(** On a live instance [Atom_traverse] is the traversal of the spec over
    the present slot values followed by the class map; only the visitor's
    own state changes. *)
Lemma Atom_traverse_run (h : Heap W) cm :
  class_map h = Some cm -> length (slots h) = member_count cm ->
  Atom_traverse visit h
  = match visit_list visit (referents h) (host h) with
    | (l, w, r) => (l, set_host w h, Ret r)
    end.
Proof.
  intros Hcm Hlen. unfold Atom_traverse, bind at 1, read_class_map.
  rewrite Hcm. unfold bind at 1. simpl. rewrite <- Hlen.
  pose proof (traverse_loop_run (slots h) [] [] h) as Hloop.
  simpl in Hloop. rewrite app_nil_r in Hloop. specialize (Hloop eq_refl).
  unfold bind at 1. rewrite Hloop.
  unfold referents. rewrite Hcm, visit_list_app. simpl.
  destruct (visit_list visit (present (slots h)) (host h)) as [[l1 w1] r1].
  destruct (decide (r1 = 0%Z)) as [->|Hne].
  - unfold bind, read_class_map. simpl. rewrite Hcm. simpl.
    destruct (visit (class_map_ob cm) w1) as [w2 vret].
    destruct (decide (vret = 0%Z)); subst; reflexivity.
  - unfold ret. simpl. by rewrite app_nil_r.
Qed.

Lemma visit_list_zero objs (w : W) :
  (forall o w0, In o objs -> snd (visit o w0) = 0%Z) ->
  fst (fst (visit_list visit objs w)) = map (fun o => EvVisit o 0%Z) objs
  /\ snd (visit_list visit objs w) = 0%Z.
Proof.
  revert w. induction objs as [|o objs IH]; intros w Hz; simpl; [done|].
  pose proof (Hz o w (or_introl eq_refl)) as Ho.
  destruct (visit o w) as [w1 vret]. simpl in Ho. subst vret. simpl.
  destruct (IH w1) as [Hl Hr]; [intros; apply Hz; by right|].
  destruct (visit_list visit objs w1) as [[l w2] r]. simpl in *.
  by subst.
Qed.

(** X9.  Before [Atom_clear]: a visitor that answers 0 is shown each
    present slot value in index order and then the class map, once each,
    and nothing else; slots, class map and reference counts are as
    before. *)
Lemma traverse_reports_referents (h : Heap W) cm :
  class_map h = Some cm -> length (slots h) = member_count cm ->
  (forall o w0, In o (referents h) -> snd (visit o w0) = 0%Z) ->
  logged (Atom_traverse visit h) = map (fun o => EvVisit o 0%Z) (referents h)
  /\ result (Atom_traverse visit h) = Ret 0%Z
  /\ same_atom h (final (Atom_traverse visit h))
  /\ ob_refcnt (final (Atom_traverse visit h)) = ob_refcnt h.
Proof.
  intros Hcm Hlen Hz. rewrite (Atom_traverse_run h cm) by done.
  destruct (visit_list_zero (referents h) (host h) Hz) as [Hl Hr].
  destruct (visit_list visit (referents h) (host h)) as [[l w] r].
  simpl in *. subst. unfold logged, result, final, same_atom. simpl. done.
Qed.

End Traversal.

(** ** Instances without a class map *)

Section Cleared.
Context {W : Type} `{Host W} {CH : ClassMapHeader}.

(** Over slots that are all NULL the loop of [Atom_clear] releases
    nothing; it runs off the slot array when the count exceeds it. *)
Lemma clear_loop_nulls k (h : Heap W) :
  slots h = replicate k None ->
  forall n i, i <= k ->
  for_each Py_CLEAR_slot (seq i n) h
  = ([], h, if decide (i + n <= k) then Ret tt else Fault).
Proof.
  intros Hs. induction n as [|n IH]; intros i Hi.
  - simpl. unfold ret. by rewrite decide_True by lia.
  - cbn [seq for_each]. unfold bind at 1, Py_CLEAR_slot, bind at 1, read_slot.
    rewrite Hs. destruct (decide (i < k)) as [Hlt|Hge].
    + rewrite lookup_replicate_2 by done. unfold ret at 1.
      rewrite IH by lia.
      destruct (decide (S i + n <= k)), (decide (i + S n <= k)); try lia; done.
    + assert (replicate k (@None PyObj) !! i = None) as Hout
        by (apply lookup_replicate_None; lia).
      rewrite Hout. by rewrite decide_False by lia.
Qed.

Lemma traverse_loop_nulls (visit : visitproc W) k (h : Heap W) :
  slots h = replicate k None ->
  forall n i, i <= k ->
  traverse_slots visit (seq i n) h
  = ([], h, if decide (i + n <= k) then Ret 0%Z else Fault).
Proof.
  intros Hs. induction n as [|n IH]; intros i Hi.
  - simpl. unfold ret. by rewrite decide_True by lia.
  - cbn [seq traverse_slots]. unfold bind at 1, read_slot.
    rewrite Hs. destruct (decide (i < k)) as [Hlt|Hge].
    + rewrite lookup_replicate_2 by done. unfold bind at 1. simpl.
      rewrite IH by lia.
      destruct (decide (S i + n <= k)), (decide (i + S n <= k)); try lia; done.
    + assert (replicate k (@None PyObj) !! i = None) as Hout
        by (apply lookup_replicate_None; lia).
      rewrite Hout. by rewrite decide_False by lia.
Qed.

• • • •

What is expected: Write out, please, all of the material above exactly as written.

Result for this exercise:
(** On a live instance [Atom_traverse] is the traversal of the spec over
    the present slot values followed by the class map; only the visitor's
    own state changes. *)
Lemma Atom_traverse_run (h : Heap W) cm :
  class_map h = Some cm -> length (slots h) = member_count cm ->
  Atom_traverse visit h
  = match visit_list visit (referents h) (host h) with
    | (l, w, r) => (l, set_host w h, Ret r)
    end.
Proof.
  intros Hcm Hlen. unfold Atom_traverse, bind at 1, read_class_map.
  rewrite Hcm. unfold bind at 1. simpl. rewrite <- Hlen.
  pose proof (traverse_loop_run (slots h) [] [] h) as Hloop.
  simpl in Hloop. rewrite app_nil_r in Hloop. specialize (Hloop eq_refl).
  unfold bind at 1. rewrite Hloop.
  unfold referents. rewrite Hcm, visit_list_app. simpl.
  destruct (visit_list visit (present (slots h)) (host h)) as [[l1 w1] r1].
  destruct (decide (r1 = 0%Z)) as [->|Hne].
  - unfold bind, read_class_map. simpl. rewrite Hcm. simpl.
    destruct (visit (class_map_ob cm) w1) as [w2 vret].
    destruct (decide (vret = 0%Z)); subst; reflexivity.
  - unfold ret. simpl. by rewrite app_nil_r.
Qed.

Lemma visit_list_zero objs (w : W) :
  (forall o w0, In o objs -> snd (visit o w0) = 0%Z) ->
  fst (fst (visit_list visit objs w)) = map (fun o => EvVisit o 0%Z) objs
  /\ snd (visit_list visit objs w) = 0%Z.
Proof.
  revert w. induction objs as [|o objs IH]; intros w Hz; simpl; [done|].
  pose proof (Hz o w (or_introl eq_refl)) as Ho.
  destruct (visit o w) as [w1 vret]. simpl in Ho. subst vret. simpl.
  destruct (IH w1) as [Hl Hr]; [intros; apply Hz; by right|].
  destruct (visit_list visit objs w1) as [[l w2] r]. simpl in *.
  by subst.
Qed.

(** X9.  Before [Atom_clear]: a visitor that answers 0 is shown each
    present slot value in index order and then the class map, once each,
    and nothing else; slots, class map and reference counts are as
    before. *)
Lemma traverse_reports_referents (h : Heap W) cm :
  class_map h = Some cm -> length (slots h) = member_count cm ->
  (forall o w0, In o (referents h) -> snd (visit o w0) = 0%Z) ->
  logged (Atom_traverse visit h) = map (fun o => EvVisit o 0%Z) (referents h)
  /\ result (Atom_traverse visit h) = Ret 0%Z
  /\ same_atom h (final (Atom_traverse visit h))
  /\ ob_refcnt (final (Atom_traverse visit h)) = ob_refcnt h.
Proof.
  intros Hcm Hlen Hz. rewrite (Atom_traverse_run h cm) by done.
  destruct (visit_list_zero (referents h) (host h) Hz) as [Hl Hr].
  destruct (visit_list visit (referents h) (host h)) as [[l w] r].
  simpl in *. subst. unfold logged, result, final, same_atom. simpl. done.
Qed.

End Traversal.

(** ** Instances without a class map *)

Section Cleared.
Context {W : Type} `{Host W} {CH : ClassMapHeader}.

(** Over slots that are all NULL the loop of [Atom_clear] releases
    nothing; it runs off the slot array when the count exceeds it. *)
Lemma clear_loop_nulls k (h : Heap W) :
  slots h = replicate k None ->
  forall n i, i <= k ->
  for_each Py_CLEAR_slot (seq i n) h
  = ([], h, if decide (i + n <= k) then Ret tt else Fault).
Proof.
  intros Hs. induction n as [|n IH]; intros i Hi.
  - simpl. unfold ret. by rewrite decide_True by lia.
  - cbn [seq for_each]. unfold bind at 1, Py_CLEAR_slot, bind at 1, read_slot.
    rewrite Hs. destruct (decide (i < k)) as [Hlt|Hge].
    + rewrite lookup_replicate_2 by done. unfold ret at 1.
      rewrite IH by lia.
      destruct (decide (S i + n <= k)), (decide (i + S n <= k)); try lia; done.
    + assert (replicate k (@None PyObj) !! i = None) as Hout
        by (apply lookup_replicate_None; lia).
      rewrite Hout. by rewrite decide_False by lia.
Qed.

Lemma traverse_loop_nulls (visit : visitproc W) k (h : Heap W) :
  slots h = replicate k None ->
  forall n i, i <= k ->
  traverse_slots visit (seq i n) h
  = ([], h, if decide (i + n <= k) then Ret 0%Z else Fault).
Proof.
  intros Hs. induction n as [|n IH]; intros i Hi.
  - simpl. unfold ret. by rewrite decide_True by lia.
  - cbn [seq traverse_slots]. unfold bind at 1, read_slot.
    rewrite Hs. destruct (decide (i < k)) as [Hlt|Hge].
    + rewrite lookup_replicate_2 by done. unfold bind at 1. simpl.
      rewrite IH by lia.
      destruct (decide (S i + n <= k)), (decide (i + S n <= k)); try lia; done.
    + assert (replicate k (@None PyObj) !! i = None) as Hout
        by (apply lookup_replicate_None; lia).
      rewrite Hout. by rewrite decide_False by lia.
Qed.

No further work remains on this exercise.